Records excerpted from a collection>
(** The four pointer writes that follow the loop of [list_reverse]. *)
Lemma reverse_ends h l R :
  l ≠ NULL → R ≠ [] → NoDup (nodes l R) →
  linked h NULL [head l] (last_of NULL R) →
  linked h (tail l) R (head l) →
  linked h (first_of R NULL) [tail l] NULL →
  ∃ h',
    (do hn <- get_next (head l); do tp <- get_prev (tail l);
     run set_next (head l) tp; run set_prev (tail l) hn;
     do f <- get_next (head l); do b <- get_prev (tail l);
     do fp <- get_prev f; do bn <- get_next b;
     run set_prev f bn; set_next b fp) h = Ret (tt, h') ∧
    list_repr h' l R ∧ frame (nodes l R) h h'.
Proof.
  intros Hl HR ND LH LR LT.
  pose proof (last_of_elem NULL R HR) as EL. pose proof (first_of_elem R NULL HR) as EF.
  pose proof ND as ND'. change (nodes l R) with ([head l] ++ R ++ [tail l]) in ND'.
  rewrite !NoDup_app in ND'. destruct ND' as (N1 & D1 & N2 & D2 & N3).
  assert (∀ a, a ∈ [head l] → a ∈ R → False) by set_solver.
  assert (∀ a, a ∈ R → a ∈ [tail l] → False) by set_solver.
  assert (head l ∉ [tail l]) by set_solver. assert (tail l ∉ [head l]) by set_solver.
  assert (tail l ∉ R) by set_solver. assert (head l ∉ R) by set_solver. clear D1 D2.
  set (f := first_of R NULL) in *. set (b := last_of NULL R) in *.
  assert (head l ≠ NULL) by done. destruct LT as (Htn & Htl & _). pose proof LH as (_ & Hhl & _).
  simpl in Hhl, Htl.
  assert (f ≠ NULL) by (by eapply linked_not_null). assert (b ≠ NULL) by (by eapply linked_not_null).
  assert (is_Some (h !! head l)) by eauto. assert (is_Some (h !! tail l)) by eauto.
  assert (is_Some (h !! f)) by (by eapply linked_is_Some).
  assert (is_Some (h !! b)) by (by eapply linked_is_Some).
  assert (next <$> h !! head l = Some b) as Ehn by by rewrite Hhl.
  assert (prev <$> h !! tail l = Some f) as Etp by by rewrite Htl.
  assert (prev <$> h !! f = Some (tail l)) as Efp.
  { unfold f. destruct R; [done|]. simpl. by destruct LR as (_ & -> & _). }
  assert (next <$> h !! b = Some (head l)) as Ebn.
  { unfold b. destruct R as [|x R _] using rev_ind; [done|]. rewrite last_of_app. simpl.
    by apply linked_lookup in LR as [_ ->]. }
  assert (head l ≠ tail l) by set_solver. assert (f ≠ head l) by (intros E; rewrite E in *; set_solver).
  assert (b ≠ tail l) by (intros E; rewrite E in *; set_solver).
  assert (f ≠ tail l) by (intros E; rewrite E in *; set_solver).
  assert (b ≠ head l) by (intros E; rewrite E in *; set_solver).
  read_next. read_prev. write_next. write_prev.
  mexec ltac:(apply get_next_field; [done|]; rewrite fmap_next_upd_prev, upd_next_eq, Hhl; reflexivity).
  mexec ltac:(apply get_prev_field; [done|]; rewrite upd_prev_eq, upd_next_ne, Htl by done; reflexivity).
  cbn [prev next]. read_prev. read_next. write_prev.
  eexists; split_and!; [apply set_next_Ret; [done|is_some]|..].
  - apply list_repr_segments; [done|]. split_and!; [done|..].
    + unframe. eapply (linked_upd_next' _ NULL [head l] _ _ NULL); [done|apply NoDup_singleton|done].
    + eapply linked_upd_next'; [done..|]. eapply linked_upd_prev'; [done..|]. unframe. exact LR.
    + unframe. eapply (linked_upd_prev' _ _ [tail l] _ _ NULL); [done|apply NoDup_singleton|].
      unframe. done.
  - unfold nodes. frame_upd.
Qed.
(* ===== verification/KListSpec.v ===== *)
(** * list.c: the abstract data type

    The contract of list.h as a transition system on sequences of elements
    ([spec_step]), the operations of list.c as commands on the heap
    ([exec_op]), and the refinement between the two for any sequence of
    operations.  The file closes with the list properties stated for clients
    and their concrete instances. *)

From stdpp Require Import base numbers list gmap sorting.
From S2P Require Import Prelude KList KListRepr KListOps KListSort.
Local Open Scope N_scope.

Inductive op :=
  | Push_front (e : loc) | Push_back (e : loc) | Insert_before (b e : loc)
  | Insert_ordered (e : loc) | Remove (e : loc)
  | Pop_front | Pop_back | Front | Back | Size | Empty | Reverse | Sort | Max | Min.
Inductive res := RUnit | RElem (e : loc) | RSize (n : Z) | RBool (b : bool).

Section spec.
  Context (less : loc → loc → bool) (l : loc).

(** The operations of list.c on the list at [l]. *)
Definition exec_op (o : op) : M heap res :=
  match o with
  | Push_front e => run list_push_front l e; retM RUnit
  | Push_back e => run list_push_back l e; retM RUnit
  | Insert_before b e => run list_insert b e; retM RUnit
  | Insert_ordered e => run list_insert_ordered less l e; retM RUnit
  | Remove e => do n <- list_remove e; retM (RElem n)
  | Pop_front => do e <- list_pop_front l; retM (RElem e)
  | Pop_back => do e <- list_pop_back l; retM (RElem e)
  | Front => do e <- list_front l; retM (RElem e)
  | Back => do e <- list_back l; retM (RElem e)
  | Size => do n <- list_size l; retM (RSize n)
  | Empty => do b <- list_empty l; retM (RBool b)
  | Reverse => run list_reverse l; retM RUnit
  | Sort => run list_sort less l; retM RUnit
  | Max => do e <- list_max less l; retM (RElem e)
  | Min => do e <- list_min less l; retM (RElem e)
  end.
Fixpoint exec_ops (os : list op) : M heap (list res) :=
  match os with
  | [] => retM []
  | o :: os => do r <- exec_op o; do rs <- exec_ops os; retM (r :: rs)
  end.

(** What each operation promises about the sequence of elements. *)
Inductive spec_step : op → list loc → res → list loc → Prop :=
  | step_push_front e xs : spec_step (Push_front e) xs RUnit (e :: xs)
  | step_push_back e xs : spec_step (Push_back e) xs RUnit (xs ++ [e])
  | step_insert_before b e xs ys :
      spec_step (Insert_before b e) (xs ++ b :: ys) RUnit (xs ++ e :: b :: ys)
  | step_insert_ordered e xs :
      spec_step (Insert_ordered e) xs RUnit (insert_ordered less e xs)
  | step_remove e xs ys :
      spec_step (Remove e) (xs ++ e :: ys) (RElem (cursor l ys)) (xs ++ ys)
  | step_pop_front x xs : spec_step Pop_front (x :: xs) (RElem x) xs
  | step_pop_back x xs : spec_step Pop_back (xs ++ [x]) (RElem x) xs
  | step_front x xs : spec_step Front (x :: xs) (RElem x) (x :: xs)
  | step_back x xs : spec_step Back (xs ++ [x]) (RElem x) (xs ++ [x])
  | step_size xs : spec_step Size xs (RSize (u32 (Z.of_nat (length xs)))) xs
  | step_empty xs : spec_step Empty xs (RBool (bool_decide (xs = []))) xs
  | step_reverse xs : spec_step Reverse xs RUnit (reverse xs)
  | step_sort xs ys : ys ≡ₚ xs → Sorted (R less) ys → spec_step Sort xs RUnit ys
  | step_max x xs : spec_step Max (x :: xs) (RElem (max_from less x xs)) (x :: xs)
  | step_min x xs : spec_step Min (x :: xs) (RElem (min_from less x xs)) (x :: xs).

(** When a caller may perform an operation: a new element is an allocated
    [struct list_elem] that is not in the list; a removed or successor element
    is in it; [list_pop_front] and the like need a nonempty list. *)
Definition enabled (D : gset loc) (xs : list loc) (o : op) : Prop :=
  match o with
  | Push_front e | Push_back e | Insert_ordered e =>
      e ≠ NULL ∧ e ∈ D ∧ e ∉ nodes l xs
  | Insert_before b e => b ∈ xs ∧ e ≠ NULL ∧ e ∈ D ∧ e ∉ nodes l xs
  | Remove e => e ∈ xs
  | Pop_front | Pop_back | Front | Back | Max | Min => xs ≠ []
  | Sort => (Z.of_nat (length xs) < 2 ^ 32)%Z
  | Size | Empty | Reverse => True
  end.

Inductive spec_steps : list op → list loc → list res → list loc → Prop :=
  | steps_nil xs : spec_steps [] xs [] xs
  | steps_cons o os xs r ys rs zs :
      spec_step o xs r ys → spec_steps os ys rs zs → spec_steps (o :: os) xs (r :: rs) zs.
Fixpoint enabled_all (D : gset loc) (xs : list loc) (os : list op) : Prop :=
  match os with
  | [] => True
  | o :: os => enabled D xs o ∧ ∀ r ys, spec_step o xs r ys → enabled_all D ys os
  end.

#[local] Hint Constructors spec_step : core.
Lemma exec_op_refines (less_asym : ∀ a b, less a b = true → less b a = false) h xs o :
  list_repr h l xs → enabled (dom h) xs o →
  ∃ r ys h', exec_op o h = Ret (r, h') ∧ spec_step o xs r ys ∧ list_repr h' l ys ∧
    dom h' = dom h.
Proof.
  intros Hr He. destruct o; simpl in He; unfold exec_op;
    repeat match goal with H : _ ∧ _ |- _ => destruct H end;
    repeat match goal with H : _ ∈ dom h |- _ => apply elem_of_dom in H end.
  - destruct (list_push_front_repr h l xs Hr e) as (h' & E & ? & Hd & _); [done..|]. mrun E. eauto 8.
  - destruct (list_push_back_repr h l xs Hr e) as (h' & E & ? & Hd & _); [done..|]. mrun E. eauto 8.
  - apply list_elem_of_split in H as (A & B & ->).
    destruct (list_insert_repr h l A (b :: B) e) as (h' & E & ? & Hd & _); [done..|].
    mrun E. eauto 8.
  - destruct (list_insert_ordered_repr less h l xs e) as (h' & E & ? & Hd & _); [done..|].
    mrun E. eauto 8.
  - apply list_elem_of_split in He as (A & B & ->).
    destruct (list_remove_repr h l A e B) as (h' & E & ? & Hd & _); [done..|]. mrun E. eauto 8.
  - destruct xs as [|x xs]; [done|].
    destruct (list_pop_front_repr h l x xs) as (h' & E & ? & Hd & _); [done..|]. mrun E. eauto 8.
  - destruct xs as [|x xs _] using rev_ind; [done|].
    destruct (list_pop_back_repr h l xs x) as (h' & E & ? & Hd & _); [done..|]. mrun E. eauto 8.
  - destruct xs as [|x xs]; [done|]. mrun (list_front_repr h l x xs Hr). eauto 8.
  - destruct xs as [|x xs _] using rev_ind; [done|]. mrun (list_back_repr h l xs x Hr). eauto 8.
  - mrun (list_size_repr h l xs Hr). eauto 8.
  - mrun (list_empty_repr h l xs Hr). eauto 8.
  - destruct (list_reverse_repr h l xs Hr) as (h' & E & ? & Hd & _). mrun E. eauto 8.
  - destruct (list_sort_repr less less_asym h l xs Hr He) as (ys & h' & E & ? & ? & ? & Hd & _).
    mrun E. eauto 8.
  - destruct xs as [|x xs]; [done|]. mrun (list_max_repr less h l _ Hr). eauto 8.
  - destruct xs as [|x xs]; [done|]. mrun (list_min_repr less h l _ Hr). eauto 8.
Qed.
End spec.

(** C2. The list module refines its contract: from any heap that represents a
    sequence, any sequence of operations whose preconditions hold returns
    (no assertion fails, no loop diverges), and the results and the final
    sequence are ones the abstract specification allows. *)
Theorem list_refinement less l (less_asym : ∀ a b, less a b = true → less b a = false) h xs os :
  list_repr h l xs → enabled_all less l (dom h) xs os →
  ∃ rs ys h', exec_ops less l os h = Ret (rs, h') ∧ spec_steps less l os xs rs ys ∧
    list_repr h' l ys ∧ dom h' = dom h.
Proof.
  revert h xs. induction os as [|o os IH]; intros h xs Hr He.
  - exists [], xs, h. split_and!; [done|constructor|done..].
  - destruct He as [He Hall].
    destruct (exec_op_refines less l less_asym h xs o Hr He) as (r & ys & h1 & E & Hs & Hr1 & Hd).
    destruct (IH h1 ys Hr1) as (rs & zs & h' & E' & Hs' & Hr' & Hd'); [rewrite Hd; by eapply Hall|].
    exists (r :: rs), zs, h'. split_and!; [|by econstructor|done|congruence].
    simpl. mrun E. by mrun E'.
Qed.

(** A heap with two lists at 1 and 100: [[48; 16; 32; 64]] and [[]]; the
    element at 80 is in neither. *)
Definition demo_heap : heap :=
  match (run list_init 1; run list_init 100;
         run list_push_back 1 48; run list_push_back 1 16;
         run list_push_back 1 32; list_push_back 1 64)
        (list_to_map ((λ a, (a, ListElem 0 0)) <$> [1; 9; 100; 108; 16; 32; 48; 64; 80])) with
  | Ret (_, h) => h
  | _ => ∅
  end.
Lemma demo_repr : list_repr demo_heap 1 [48; 16; 32; 64].
Proof.
  split; [by apply (bool_decide_unpack _); vm_compute|].
  repeat split; try done; by vm_compute.
Qed.
Lemma demo_dup_repr : list_repr demo_heap 100 [].
Proof.
  split; [by apply (bool_decide_unpack _); vm_compute|].
  repeat split; try done; by vm_compute.
Qed.
Lemma ltb_asym a b : (a <? b) = true → (b <? a) = false.
Proof. rewrite N.ltb_lt, N.ltb_ge. lia. Qed.

Lemma list_refinement_witness :
  ∃ rs ys h', exec_ops N.ltb 1 [Push_back 80; Sort; Pop_front; Reverse; Size] demo_heap = Ret (rs, h') ∧
    spec_steps N.ltb 1 [Push_back 80; Sort; Pop_front; Reverse; Size] [48; 16; 32; 64] rs ys ∧
    list_repr h' 1 ys ∧ dom h' = dom demo_heap.
Proof.
  apply list_refinement; [apply ltb_asym|apply demo_repr|].
  split; [split_and!; [done|by apply (bool_decide_unpack _); vm_compute..]|].
  intros r ys H1. inversion H1; subst. split; [done|].
  intros r ys H2. inversion H2 as [| | | | | | | | | | | |? ? Hp Hs| |]; subst.
  split; [by intros ->; apply Permutation_nil in Hp|done].
Defined.

(** C1. [list_sort] terminates, passes its assertions and leaves the list an
    ordered permutation of its elements, touching no other memory, when LESS
    is a strict weak order and the list has fewer than 2^32 elements. *)
Theorem list_sort_sorts less
    (less_asym : ∀ a b, less a b = true → less b a = false)
    (less_trans : ∀ a b c, less b a = false → less c b = false → less c a = false) h l xs :
  list_repr h l xs → (Z.of_nat (length xs) < 2 ^ 32)%Z →
  ∃ ys h', list_sort less l h = Ret (tt, h') ∧ list_repr h' l ys ∧ ys ≡ₚ xs ∧
    StronglySorted (λ a b, less b a = false) ys ∧ frame (nodes l xs) h h'.
Proof.
  intros Hr H32.
  destruct (list_sort_repr less less_asym h l xs Hr H32) as (ys & h' & E & Hr' & Hp & HS & F).
  exists ys, h'. split_and!; try done. apply Sorted_StronglySorted; [|done].
  intros a b c. unfold R. apply less_trans.
Qed.
Lemma list_sort_sorts_witness :
  ∃ ys h', list_sort N.ltb 1 demo_heap = Ret (tt, h') ∧ list_repr h' 1 ys ∧ ys ≡ₚ [48; 16; 32; 64] ∧
    StronglySorted (λ a b, (b <? a) = false) ys ∧ frame (nodes 1 [48; 16; 32; 64]) demo_heap h'.
Proof.
  apply list_sort_sorts; [apply ltb_asym| |apply demo_repr|vm_compute; done].
  intros a b c. rewrite !N.ltb_ge. lia.
Defined.

(** [list_splice] moves the segment FIRST..LAST of a list in front of
    BEFORE, keeping the order inside the segment and the rest of the list. *)
Theorem list_splice_moves h l A N S B :
  N ≠ [] → S ≠ [] → list_repr h l (A ++ N ++ S ++ B) →
  ∃ h', list_splice (cursor l (N ++ S ++ B)) (cursor l (S ++ B)) (cursor l B) h = Ret (tt, h') ∧
    list_repr h' l (A ++ S ++ N ++ B) ∧ frame (nodes l (A ++ N ++ S ++ B)) h h'.
Proof. apply list_splice_repr. Qed.
Lemma list_splice_moves_witness :
  ∃ h', list_splice 48 32 9 demo_heap = Ret (tt, h') ∧
    list_repr h' 1 [32; 64; 48; 16] ∧ frame (nodes 1 [48; 16; 32; 64]) demo_heap h'.
Proof. apply (list_splice_moves demo_heap 1 [] [48; 16] [32; 64] []); [done..|apply demo_repr]. Defined.

(** [list_unique] keeps the first element of every group of adjacent equal
    elements and appends the others, in order, to DUPLICATES; no two adjacent
    elements of what it keeps are equal, and nothing is lost. *)
Theorem list_unique_removes less h l x xs dup ds :
  list_repr h l (x :: xs) → list_repr h dup ds →
  (∀ y, y ∈ nodes l (x :: xs) → y ∉ nodes dup ds) →
  ∃ h' ys zs, list_unique less l dup h = Ret (tt, h') ∧
    list_repr h' l (x :: ys) ∧ list_repr h' dup (ds ++ zs) ∧
    ys ++ zs ≡ₚ xs ∧ Sorted (λ a b, less a b || less b a = true) (x :: ys) ∧
    frame (nodes l (x :: xs) ++ nodes dup ds) h h'.
Proof.
  intros Hr Hd Hdisj. destruct (list_unique_repr less h l x xs dup ds) as (h' & E & H1 & H2 & F); [done..|].
  exists h', (unique_from less x xs).1, (unique_from less x xs).2.
  split_and!; try done; [apply unique_from_perm|apply unique_from_sorted].
Qed.
Lemma list_unique_removes_witness :
  ∃ h' ys zs, list_unique (λ a b, a / 32 <? b / 32) 1 100 demo_heap = Ret (tt, h') ∧
    list_repr h' 1 (48 :: ys) ∧ list_repr h' 100 ([] ++ zs) ∧ ys ++ zs ≡ₚ [16; 32; 64] ∧
    Sorted (λ a b, (a / 32 <? b / 32) || (b / 32 <? a / 32) = true) (48 :: ys) ∧
    frame (nodes 1 [48; 16; 32; 64] ++ nodes 100 []) demo_heap h'.
Proof.
  apply list_unique_removes; [apply demo_repr|apply demo_dup_repr|].
  apply Forall_forall. repeat (constructor; [by apply (bool_decide_unpack _); vm_compute|]).
  constructor.
Defined.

What you need to do> What you should output is every line of the records above, from the first through the line containing "assert (f ≠ NULL)", unchanged.

Exercise result>
(** The four pointer writes that follow the loop of [list_reverse]. *)
Lemma reverse_ends h l R :
  l ≠ NULL → R ≠ [] → NoDup (nodes l R) →
  linked h NULL [head l] (last_of NULL R) →
  linked h (tail l) R (head l) →
  linked h (first_of R NULL) [tail l] NULL →
  ∃ h',
    (do hn <- get_next (head l); do tp <- get_prev (tail l);
     run set_next (head l) tp; run set_prev (tail l) hn;
     do f <- get_next (head l); do b <- get_prev (tail l);
     do fp <- get_prev f; do bn <- get_next b;
     run set_prev f bn; set_next b fp) h = Ret (tt, h') ∧
    list_repr h' l R ∧ frame (nodes l R) h h'.
Proof.
  intros Hl HR ND LH LR LT.
  pose proof (last_of_elem NULL R HR) as EL. pose proof (first_of_elem R NULL HR) as EF.
  pose proof ND as ND'. change (nodes l R) with ([head l] ++ R ++ [tail l]) in ND'.
  rewrite !NoDup_app in ND'. destruct ND' as (N1 & D1 & N2 & D2 & N3).
  assert (∀ a, a ∈ [head l] → a ∈ R → False) by set_solver.
  assert (∀ a, a ∈ R → a ∈ [tail l] → False) by set_solver.
  assert (head l ∉ [tail l]) by set_solver. assert (tail l ∉ [head l]) by set_solver.
  assert (tail l ∉ R) by set_solver. assert (head l ∉ R) by set_solver. clear D1 D2.
  set (f := first_of R NULL) in *. set (b := last_of NULL R) in *.
  assert (head l ≠ NULL) by done. destruct LT as (Htn & Htl & _). pose proof LH as (_ & Hhl & _).
  simpl in Hhl, Htl.
  assert (f ≠ NULL) by (by eapply linked_not_null). assert (b ≠ NULL) by (by eapply linked_not_null).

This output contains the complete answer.